[WORK REQUIRED]: Somewhere below are a line with "rewrite py_sqrt_nonneg_ok." and a later line with "2)%nat = false).". Output exactly those lines and all lines between them.

Stored data entries

Lemma raises_only_overflow_pow2 x :
  raises_only (eq OverflowError) (py_pow2 x).
Proof. intros e H. symmetry. now apply py_pow2_overflow in H. Qed.

Lemma raises_only_overflow_sum_sq values mean :
  raises_only (eq OverflowError) (sum_sq values mean).
Proof. intros e H. symmetry. now apply sum_sq_overflow in H. Qed.

Lemma variance_nonneg values mean sq (k : nat) :
  1 <= k -> sum_sq values mean = Ok sq -> f_nonneg (sq / float_of_nat k).
Proof.
  intros K S. apply div_float_of_nat_nonneg; [exact K|].
  eapply sum_sq_nonneg, S.
Qed.

(** The significance tester raises nothing but [OverflowError]. *)
Lemma welch_t_test_overflow erf sample1 sample2 :
  raises_only (eq OverflowError) (welch_t_test erf sample1 sample2).
Proof.
  unfold welch_t_test.
  destruct (_ || _) eqn:N; [apply raises_only_Ok|].
  apply orb_false_elim in N. destruct N as [N1 N2].
  apply Nat.ltb_ge in N1, N2.
  repeat (rewrite py_div_int_ok by lia; cbn [bind]).
  apply raises_only_bind; [apply raises_only_overflow_sum_sq|intros sq1 S1].
  repeat (rewrite py_div_int_ok by lia; cbn [bind]).
  apply raises_only_bind; [apply raises_only_overflow_sum_sq|intros sq2 S2].
  repeat (rewrite py_div_int_ok by lia; cbn [bind]).
  assert (V1 := variance_nonneg _ _ _ (List.length sample1 - 1)
                  ltac:(lia) S1).
  assert (V2 := variance_nonneg _ _ _ (List.length sample2 - 1)
                  ltac:(lia) S2).
  rewrite py_sqrt_nonneg_ok
    by (apply add_nonneg; apply div_float_of_nat_nonneg;
        solve [lia | assumption]).
  cbn [bind].
  destruct (_ =? 0)%float eqn:Z; [apply raises_only_Ok|].
  rewrite py_div_ok by exact Z. cbn [bind].
  apply raises_only_bind; [apply raises_only_overflow_pow2|intros num _].
  apply raises_only_bind; [apply raises_only_overflow_pow2|intros a2 _].
  repeat (rewrite py_div_int_ok by lia; cbn [bind]).
  apply raises_only_bind; [apply raises_only_overflow_pow2|intros b2 _].
  repeat (rewrite py_div_int_ok by lia; cbn [bind]).
  rewrite normal_cdf_eq.
  destruct (0 <? _)%float eqn:D;
    [rewrite py_div_ok by now apply pos_not_zero|]; cbn [bind];
    apply raises_only_Ok.
Qed.

Lemma cohens_d_overflow sample1 sample2 :
  raises_only (eq OverflowError) (cohens_d sample1 sample2).
Proof.
  unfold cohens_d.
  destruct (_ || _) eqn:N; [apply raises_only_Ok|].
  apply orb_false_elim in N. destruct N as [N1 N2].
  apply Nat.ltb_ge in N1, N2.
  repeat (rewrite py_div_int_ok by lia; cbn [bind]).
  apply raises_only_bind; [apply raises_only_overflow_sum_sq|intros sq1 S1].
  repeat (rewrite py_div_int_ok by lia; cbn [bind]).
  apply raises_only_bind; [apply raises_only_overflow_sum_sq|intros sq2 S2].
  repeat (rewrite py_div_int_ok by lia; cbn [bind]).
  assert (V1 := variance_nonneg _ _ _ (List.length sample1 - 1)
                  ltac:(lia) S1).
  assert (V2 := variance_nonneg _ _ _ (List.length sample2 - 1)
                  ltac:(lia) S2).
  rewrite py_sqrt_nonneg_ok.
  2:{ apply div_float_of_nat_nonneg; [lia|].
      apply add_nonneg; apply mul_nonneg;
        solve [assumption | apply float_of_nat_nonneg; lia]. }
  cbn [bind].
  destruct (_ =? 0)%float eqn:Z; [apply raises_only_Ok|].
  rewrite py_div_ok by exact Z. apply raises_only_Ok.
Qed.

(** X7. The significance test and the effect size raise nothing but
    [OverflowError], and only when both samples have at least 2
    observations: no input makes them divide by zero or take the square
    root of a negative number. *)
Theorem tests_raise_overflow_only (erf : float -> float)
    (sample1 sample2 : list float) (e : PyError) :
  welch_t_test erf sample1 sample2 = Raise e \/
  cohens_d sample1 sample2 = Raise e ->
  e = OverflowError /\
  2 <= List.length sample1 /\ 2 <= List.length sample2.
Proof.
  intros H. split.
  - destruct H as [H|H]; symmetry;
      [eapply welch_t_test_overflow | eapply cohens_d_overflow]; exact H.
  - assert (N : (List.length sample1 <? 2)%nat
                || (List.length sample2 <? 2)%nat = false).
    { destruct (_ || _) eqn:N; [|reflexivity].
      unfold welch_t_test, cohens_d in H. rewrite N in H.
      destruct H; discriminate. }
    apply orb_false_elim in N. destruct N as [N1 N2].
    apply Nat.ltb_ge in N1, N2. lia.
Qed.

Lemma tests_raise_overflow_only_witness :
  welch_t_test (fun x => x) [1e200; -1e200]%float [1; 2]%float
  = Raise OverflowError /\
  2 <= List.length [1e200; -1e200]%float.
Proof.
  split; [vm_compute; reflexivity|].
  exact (proj1 (proj2 (tests_raise_overflow_only (fun x => x)
                         [1e200; -1e200]%float [1; 2]%float OverflowError
                         (or_introl eq_refl)))).
Defined.

(** Why the comparator raised. *)
Lemma analyze_metric_raise_cases (erf : float -> float)
    (baseline_values esm_values : list float) (name : string)
    (lower_is_better : bool) (e : PyError) :
  analyze_metric erf baseline_values esm_values name lower_is_better
  = Raise e ->
  e = OverflowError \/
  (e = ZeroDivisionError /\
   exists bs es,
     calculate_stats baseline_values = Ok (Some bs) /\
     calculate_stats esm_values = Ok (Some es) /\
     (mean bs =? 0)%float = true).
Proof.
  unfold analyze_metric.
  destruct (calculate_stats baseline_values) as [bs|eb] eqn:Eb; cbn [bind].
  2:{ intros [= <-]. left.
      apply calculate_stats_raise_sum_sq in Eb. destruct Eb as [_ Eb].
      now apply sum_sq_overflow in Eb. }
  destruct (calculate_stats esm_values) as [es|ee] eqn:Ee; cbn [bind].
  2:{ intros [= <-]. left.
      apply calculate_stats_raise_sum_sq in Ee. destruct Ee as [_ Ee].
      now apply sum_sq_overflow in Ee. }
  destruct bs as [bs|]; [|discriminate].
  destruct es as [es|]; [|discriminate].
  rewrite improvement_eq.
  destruct (mean bs =? 0)%float eqn:Z; cbn [bind].
  - intros [= <-]. right. split; [reflexivity|]. now exists bs, es.
  - destruct (welch_t_test erf baseline_values esm_values) as [[t p]|ew] eqn:W;
      cbn [bind].
    2:{ intros [= <-]. left. symmetry.
        eapply welch_t_test_overflow, W. }
    destruct (cohens_d baseline_values esm_values) as [d|ed] eqn:D;
      cbn [bind]; [discriminate|].
    intros [= <-]. left. symmetry. eapply cohens_d_overflow, D.
Qed.

(** X8. The comparator raises only [OverflowError] or
    [ZeroDivisionError], never [ValueError]; and it raises
    [ZeroDivisionError] exactly when the statistics of both samples were
    computed and the baseline mean equals 0. *)
Theorem analyze_metric_raises (erf : float -> float)
    (baseline_values esm_values : list float) (name : string)
    (lower_is_better : bool) :
  (forall e,
     analyze_metric erf baseline_values esm_values name lower_is_better
     = Raise e ->
     e = OverflowError \/ e = ZeroDivisionError) /\
  (analyze_metric erf baseline_values esm_values name lower_is_better
   = Raise ZeroDivisionError <->
   exists bs es,
     calculate_stats baseline_values = Ok (Some bs) /\
     calculate_stats esm_values = Ok (Some es) /\
     (mean bs =? 0)%float = true).
Proof.
  split; [|split].
  - intros e H. apply analyze_metric_raise_cases in H.
    destruct H as [->|[-> _]]; [now left|now right].
  - intros H. apply analyze_metric_raise_cases in H.
    destruct H as [H|[_ H]]; [discriminate|exact H].
  - intros [bs [es [Eb [Ee Z]]]]. unfold analyze_metric.
    rewrite Eb, Ee. cbn [bind]. rewrite improvement_eq, Z. reflexivity.
Qed.

Lemma analyze_metric_raises_witness :
  analyze_metric (fun x => x) [0; 0; 0]%float [80%float] "latency" true
  = Raise ZeroDivisionError.
Proof.
  apply (proj2 (proj2 (analyze_metric_raises (fun x => x) [0; 0; 0]%float
                         [80%float] "latency" true))).
  exists (mkStatistics 3 0 0 0 0 0 0), (mkStatistics 1 80 0 80 80 80 80).
  split; [vm_compute; reflexivity|].
  split; [vm_compute; reflexivity|reflexivity].
Defined.

(** ** The results [main] collects *)

Lemma subseq_refl {A} (l : list A) : subseq l l.
Proof. induction l; [apply subseq_nil | now apply subseq_take]. Qed.

Lemma subseq_nil_l {A} (l : list A) : subseq [] l.
Proof. induction l; [apply subseq_nil | now apply subseq_skip]. Qed.

Lemma subseq_app {A} (a b c d : list A) :
  subseq a b -> subseq c d -> subseq (a ++ c) (b ++ d).
Proof.
  induction 1; intros Hcd; simpl;
    [exact Hcd | apply subseq_skip; auto | apply subseq_take; auto].
Qed.

Lemma subseq_length {A} (a b : list A) :
  subseq a b -> List.length a <= List.length b.
Proof. induction 1; simpl; lia. Qed.

Lemma subseq_In {A} (a b : list A) (x : A) : subseq a b -> In x a -> In x b.
Proof.
  induction 1; simpl; intros Hin; auto.
  destruct Hin as [Hin|Hin]; auto.
Qed.

Lemma subseq_NoDup {A} (a b : list A) : subseq a b -> NoDup b -> NoDup a.
Proof.
  induction 1; intros N; auto.
  - inversion N; auto.
  - inversion N as [|? ? Hn N']; subst. constructor; auto.
    intros Hin. apply Hn. eapply subseq_In; eassumption.
Qed.

(** What a returned comparison of two non-empty samples holds. *)
Lemma analyze_metric_Ok_inv erf B E name lob r :
  B <> [] -> E <> [] ->
  analyze_metric erf B E name lob = Ok r ->
  exists bs es t p d,
    calculate_stats B = Ok (Some bs) /\ calculate_stats E = Ok (Some es) /\
    (mean bs =? 0)%float = false /\
    welch_t_test erf B E = Ok (t, p) /\ cohens_d B E = Ok d /\
    r = Comparison name bs es
          (polarity_pct lob (mean bs) (mean es))
          (polarity_flag lob (mean bs) (mean es))
          t p d (effect_size_interpretation d) (p <? 0.05)%float.
Proof.
  intros HB HE H. unfold analyze_metric in H.
  destruct (calculate_stats B) as [[bs|]|e] eqn:Eb; cbn [bind] in H;
    [| |discriminate].
  2:{ apply calculate_stats_nil_iff in Eb.
      now destruct (HB (proj1 Eb eq_refl)). }
  destruct (calculate_stats E) as [[es|]|e] eqn:Ee; cbn [bind] in H;
    [| |discriminate].
  2:{ apply calculate_stats_nil_iff in Ee.
      now destruct (HE (proj1 Ee eq_refl)). }
  rewrite improvement_eq in H.
  destruct (mean bs =? 0)%float eqn:Z; cbn [bind] in H; [discriminate|].
  destruct (welch_t_test erf B E) as [[t p]|e]; cbn [bind] in H;
    [|discriminate].
  destruct (cohens_d B E) as [d|e]; cbn [bind] in H; [|discriminate].
  injection H as <-. exists bs, es, t, p, d.
  repeat split; solve [assumption | reflexivity].
Qed.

[SOLUTION FOR THIS EXERCISE]:
  rewrite py_sqrt_nonneg_ok.
  2:{ apply div_float_of_nat_nonneg; [lia|].
      apply add_nonneg; apply mul_nonneg;
        solve [assumption | apply float_of_nat_nonneg; lia]. }
  cbn [bind].
  destruct (_ =? 0)%float eqn:Z; [apply raises_only_Ok|].
  rewrite py_div_ok by exact Z. apply raises_only_Ok.
Qed.

(** X7. The significance test and the effect size raise nothing but
    [OverflowError], and only when both samples have at least 2
    observations: no input makes them divide by zero or take the square
    root of a negative number. *)
Theorem tests_raise_overflow_only (erf : float -> float)
    (sample1 sample2 : list float) (e : PyError) :
  welch_t_test erf sample1 sample2 = Raise e \/
  cohens_d sample1 sample2 = Raise e ->
  e = OverflowError /\
  2 <= List.length sample1 /\ 2 <= List.length sample2.
Proof.
  intros H. split.
  - destruct H as [H|H]; symmetry;
      [eapply welch_t_test_overflow | eapply cohens_d_overflow]; exact H.
  - assert (N : (List.length sample1 <? 2)%nat
                || (List.length sample2 <? 2)%nat = false).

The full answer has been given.